Open pt300 opened 5 years ago
Ok, at this point I believe it would be not only beneficial but is actually needed to be able to properly deal with fixing strict mode. The fact how code for both modes is shared it would be easy to break one mode when trying to improve the other.
Actually, I think now it wouldn't be such a bad idea to split jsmn into strict and non strict version, still selectable with a define. This should make fixing bugs for each mode a lot easier.
I would hesitate to split the code for strict and non-strict mode. At that point, you start to violate the DRY (i.e. don't repeat yourself) principle. After the split, they would certainly have a certain amount of duplicated code, and then, that means making changes in two places whenever updating the common code. Suppose you accidentally make a mistake in one and not the other--now you have an undocumented difference between them that might go unnoticed.
Instead, I would lean toward making non-strict into a few simple relaxations of requirements that might be useful, such as allowing flexible primitives and allowing primitives to be keys. (Similar to what @zserge suggested in another comment). After all, this is primarily a JSON parsing library. Parsing things that are not JSON is icing on the cake, but it isn't the main goal here. Non-strict mode should not make maintaining the code too complicated.
In fact, those two relaxations are all I would provide in non-strict mode. To be more specific:
{}[],:"
)Allowing objects and arrays as keys starts adding extra complication (see issue #193 which I just created a little while ago), so I lean toward not even allowing that. It's useful in some cases, sure, but not valid JSON, so no reason to go out of the way to support it.
Non-strict mode also currently allows strings and primitives as the root token, but since that is allowed under RFC-8259, I would say that should simply become part of strict mode.
In fact, those two relaxations are all I would provide in non-strict mode. To be more specific:
- Allow primitives to be made of any character that doesn't have special meaning in JSON (whitespace and any of
{}[],:"
)- Allow primitives to be object keys, not just strings
I certainly agree that objects and arrays should not be allowed as keys and your issue #193 perfectly states why; it leads to too much ambiguity with the tokens we have.
Beyond these two relaxations we also already have the ability to parse multiple json objects in a single string.
The last rule that I can think of now is being able to have key/value pairs and arrays at the root level. If you have a colon after a token, then the previous token becomes a key and the next token becomes a value. You can make sure you don't have two keys following each other a : b : c
would throw an error.
Commas would become ambiguous at the root level as a, b, c, d
and a b c d
would produce the same tokens (start and end not withstanding). Commas would only throw errors if you have two commas in a row.
I think that the target I am shooting for are root level lists like the following with whatever white space the user desires.
a b c d
a : b c : d
a : b c d
With that and the ability to have primitives as keys and made of any non-special character, I think we would match but document what we currently have.

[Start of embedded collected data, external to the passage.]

(** * FlagHandler: a shallow embedding of [src/unnamed/part_009] (the
    flag conflict registry of plugin-flaghandler) and its specification.

    The registry is written in JavaScript with plain objects used as maps
    ([this._database], its per-command plugin tables and the flags objects
    handed in by plugins).  Several properties of the code depend on how
    JavaScript objects behave as maps: the key order of [Object.keys], the
    prototype chain of [{}] (the ["__proto__"] accessor and the inherited
    members of [Object.prototype]), the aliasing of the caller's flags
    object and the strict-mode behaviour of assignments (class bodies are
    strict code).  The first module therefore models a small fragment of the
    JavaScript object store; the second module translates [FlagHandler]
    method by method on top of it. *)

From Stdlib Require Import String Ascii ZArith.
From stdpp Require Import base gmap strings list pretty.

(* ------------------------------------------------------------------ *)
(** * A fragment of the JavaScript object store *)
(* ------------------------------------------------------------------ *)

Module JS.

Abbreviation loc := positive.
(** Identity of a callable object (a plugin's [verify] function or a
    built-in function). *)
Definition fid := positive.

Inductive val :=
| VUndef
| VNull
| VBool (b : bool)
| VNum (z : Z)
| VStr (s : string)
| VObj (l : loc).
(** * Field-visibility scripts of the admin panel and the header drawer

    A shallow embedding of [staticfiles/admin/js/offers_dynamic.js] (both
    variants kept in that file: [initOfferTypeFields] with its closure
    [toggleOfferFields], and [initOfferTypeToggles] with its closure
    [toggleFields]) and of the drawer part of [staticfiles/js/header.js].

    The scripts never insert, remove or re-label elements.  The element tree
    is therefore a read-only value, an element is named by its position in
    that tree, and what the scripts do write ([style.display], the listener
    lists, [classList]) lives in a store keyed by element. *)

From Stdlib Require Import String Ascii.
From stdpp Require Import base option list gmap strings.

Set Warnings "-register-all".
Open Scope string_scope.
Open Scope list_scope.

(** ** Strings *)

(** [String.prototype.toLowerCase].  A string is its sequence of bytes; the
    letters A to Z are mapped to a to z and every other byte is kept, which
    is what JavaScript does to every string whose lower case can be one of
    the four mode names. *)
Definition lower_ascii (c : ascii) : ascii :=
  let n := nat_of_ascii c in
  if (65 <=? n)%nat && (n <=? 90)%nat then ascii_of_nat (n + 32) else c.

Fixpoint toLowerCase (s : string) : string :=
  match s with
  | EmptyString => EmptyString
  | String c s' => String (lower_ascii c) (toLowerCase s')
  end.

(** [s] ends with [suf], as the attribute selector [[id$=suf]] tests it:
    an empty [suf] matches nothing. *)
Fixpoint has_suffix (suf s : string) : bool :=
  String.eqb suf s ||
  match s with
  | EmptyString => false
  | String _ s' => has_suffix suf s'
  end.

Definition ends_with (suf s : string) : bool :=
  negb (String.eqb suf "") && has_suffix suf s.

(** [Array.prototype.includes] on an array of strings. *)
Definition includes (l : list string) (x : string) : bool :=
  existsb (String.eqb x) l.

(** ** The element tree

    An element with what the selectors of the scripts look at: its tag name
    (in lower case, as selectors match it in an HTML document), its [id]
    (empty when it has none), its classes, and its child elements. *)

Inductive element : Type :=
  Element (tag : string) (id : string) (classes : list string)
          (children : list element).

Definition tag (e : element) : string :=
  match e with Element t _ _ _ => t end.
Definition id (e : element) : string :=
  match e with Element _ i _ _ => i end.
Definition classes (e : element) : list string :=
  match e with Element _ _ c _ => c end.
Definition children (e : element) : list element :=
  match e with Element _ _ _ cs => cs end.

(** An element is named by the child indexes leading to it from the root
    element of the document. *)
Abbreviation path := (list nat).

Fixpoint lookup_element (e : element) (p : path) : option element :=
  match p with
  | [] => Some e
  | i :: p' =>
      match children e !! i with
      | Some c => lookup_element c p'
      | None => None
      end
  end.

(** The elements of a subtree in document order (the element itself first),
    each with its path relative to the subtree's root. *)
Fixpoint subtree (e : element) : list (path * element) :=
  match e with
  | Element _ _ _ cs =>
      ([], e) ::
      (fix forest (i : nat) (l : list element) : list (path * element) :=
         match l with
         | [] => []
         | c :: l' =>
             map (fun pe => (i :: pe.1, pe.2)) (subtree c) ++ forest (S i) l'
         end) 0 cs
  end.

(** The subtrees of a list of siblings, the first being child number [i]. *)
Fixpoint forest (i : nat) (l : list element) : list (path * element) :=
  match l with
  | [] => []
  | c :: l' =>
      map (fun pe => (i :: pe.1, pe.2)) (subtree c) ++ forest (S i) l'
  end.

(** The proper descendants of an element, in document order. *)
Definition descendants (e : element) : list (path * element) :=
  tail (subtree e).

(** ** Selectors

    A selector is the test it performs on one element. *)
Definition selector := element -> bool.

Definition has_class (c : string) : selector :=
  fun e => existsb (String.eqb c) (classes e).
Definition has_tag (t : string) : selector :=
  fun e => String.eqb t (tag e).
Definition id_ends_with (suf : string) : selector :=
  fun e => ends_with suf (id e).
Definition sel_and (a b : selector) : selector := fun e => a e && b e.
Definition sel_or (a b : selector) : selector := fun e => a e || b e.

(** ["div.inline-related, .inline-group"] *)
Definition sel_inline_or_group : selector :=
  sel_or (sel_and (has_tag "div") (has_class "inline-related"))
         (has_class "inline-group").
(** ["div.inline-related"] *)
Definition sel_inline_related : selector :=
  sel_and (has_tag "div") (has_class "inline-related").
(** ["select[id$='offer_type']"] *)
Definition sel_offer_type : selector :=
  sel_and (has_tag "select") (id_ends_with "offer_type").
(** [`.form-row, .field-${f}`] *)
Definition sel_form_row_or_field (f : string) : selector :=
  sel_or (has_class "form-row") (has_class ("field-" +:+ f)).

(** ** The query primitives of the DOM *)

(** The paths of the listed elements that a selector accepts. *)
Definition matching (sel : selector) (l : list (path * element)) : list path :=
  map fst (filter (fun pe => sel pe.2 = true) l).

(** [scope.querySelectorAll(sel)], the scope [None] being [document] and
    [Some p] the element [p]: on [document] every element of the page is a
    candidate, on an element only its proper descendants are.  The answers
    come in document order. *)
Definition querySelectorAll (doc : element) (scope : option path)
    (sel : selector) : list path :=
  match scope with
  | None => matching sel (subtree doc)
  | Some p =>
      match lookup_element doc p with
      | Some e => map (app p) (matching sel (descendants e))
      | None => []
      end
  end.

(** [scope.querySelector(sel)]: the first match in document order. *)
Definition querySelector (doc : element) (scope : option path)
    (sel : selector) : option path :=
  head (querySelectorAll doc scope sel).

Definition matches (doc : element) (sel : selector) (p : path) : bool :=
  match lookup_element doc p with
  | Some e => sel e
  | None => false
  end.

Do we want to allow key/value pairs in arrays? This would make objects and arrays the same thing.
I had this typed already, but we had a power outage last night before I could submit it.
Since my previous comment here predates my pull request, allow me to revise my list of deviations. These are the ones I implemented in PR #194:
{}[],:"
)\0
and they may not end with a single backslash)(3) is the new one. This actually wasn't a feature at all before, but it seemed reasonable since non-strict allows something similar for primitives. This way, applications can implement their own escape sequences or allow tabs, newlines, or other control characters in strings.
Beyond these two relaxations we also already have the ability to parse multiple json objects in a single string.
I discussed this a lot in #159, but I don't see this as a deviation from RFC 8259. Thus, even if we make single-parsing the default, I see multiple-parsing as totally separate from strict/non-strict mode.
The last rule that I can think of now is being able to have key/value pairs and arrays at the root level. If you have a colon after a token, then the previous token becomes a key and the next token becomes a value. You can make sure you don't have two keys following each other
a : b : c
would throw an error.Commas would become ambiguous at the root level as
a, b, c, d
anda b c d
would produce the same tokens (start and end not withstanding). Commas would only throw errors if you have two commas in a row.I think that the target I am shooting for are root level lists like the following with whatever white space the user desires.
a b c d a : b c : d a : b c d
The current version of jsmn allows these sorts of things at the root level, but personally, I think it shouldn't. I don't think there are many use cases for this. If you want key/value pairs, just use an object, and if you want a list of things, just use an array. (Note that I see multiple objects in sequence at the root level differently from arrays: they are separate, disconnected objects. E.g. you have a microcontroller that receives commands formatted as JSON objects. Multiple objects back to back aren't a list of related things, they are simply separate commands.)
Do we want to allow key/value pairs in arrays? This would make objects and arrays the same thing.
Similar would be allowing unpaired elements in objects. (They wouldn't quite be the same thing unless we modified both.) I think doing that makes a little more sense. I can't quite put my finger on why, but unpaired elements in objects just feels less wrong than key/value pairs in arrays.
I have something like this in the valueless-keys
branch in my fork. I haven't submitted a pull request yet because I already have a few outstanding. It allows objects to contain keys with no value. Like this:
{
"a": 1,
"b",
"c": 2
}
Arguably, keyless values could be more useful than valueless keys, but valueless keys are much simpler to implement (e.g. if the parser sees an array opening after an object opening, with valueless keys, it can reject right away. With keyless values, it can't know whether an array is allowed until it sees whether a colon or comma/object closing follows). So, in the interest of minimizing maintenance headache, I stuck with valueless keys.
Since each non-strict feature adds to the maintenance burden, we should also consider whether this is really a useful feature. A similar result could be accomplished with {"a": 1, "b": null, "c": 2}
, but that's ugly. Where I see this being useful is something like this:
{
"from": "alice@example.com",
"to": "bob@example.com",
"subject": "An important message",
"urgent",
"body": "Lorem ipsum dolor sit amet..."
}
Is this useful enough to be worth adding as a non-strict feature?
I believe it would be really beneficial to create a proper definition of how non-strict mode works. I have looked at the explanation at https://zserge.com/jsmn.html but even example given there doesn't really work well with the rules stated above it. The idea is somewhere there but it's not as obvious as it should be and that can and does introduce problems when looking for bugs in non-strict mode.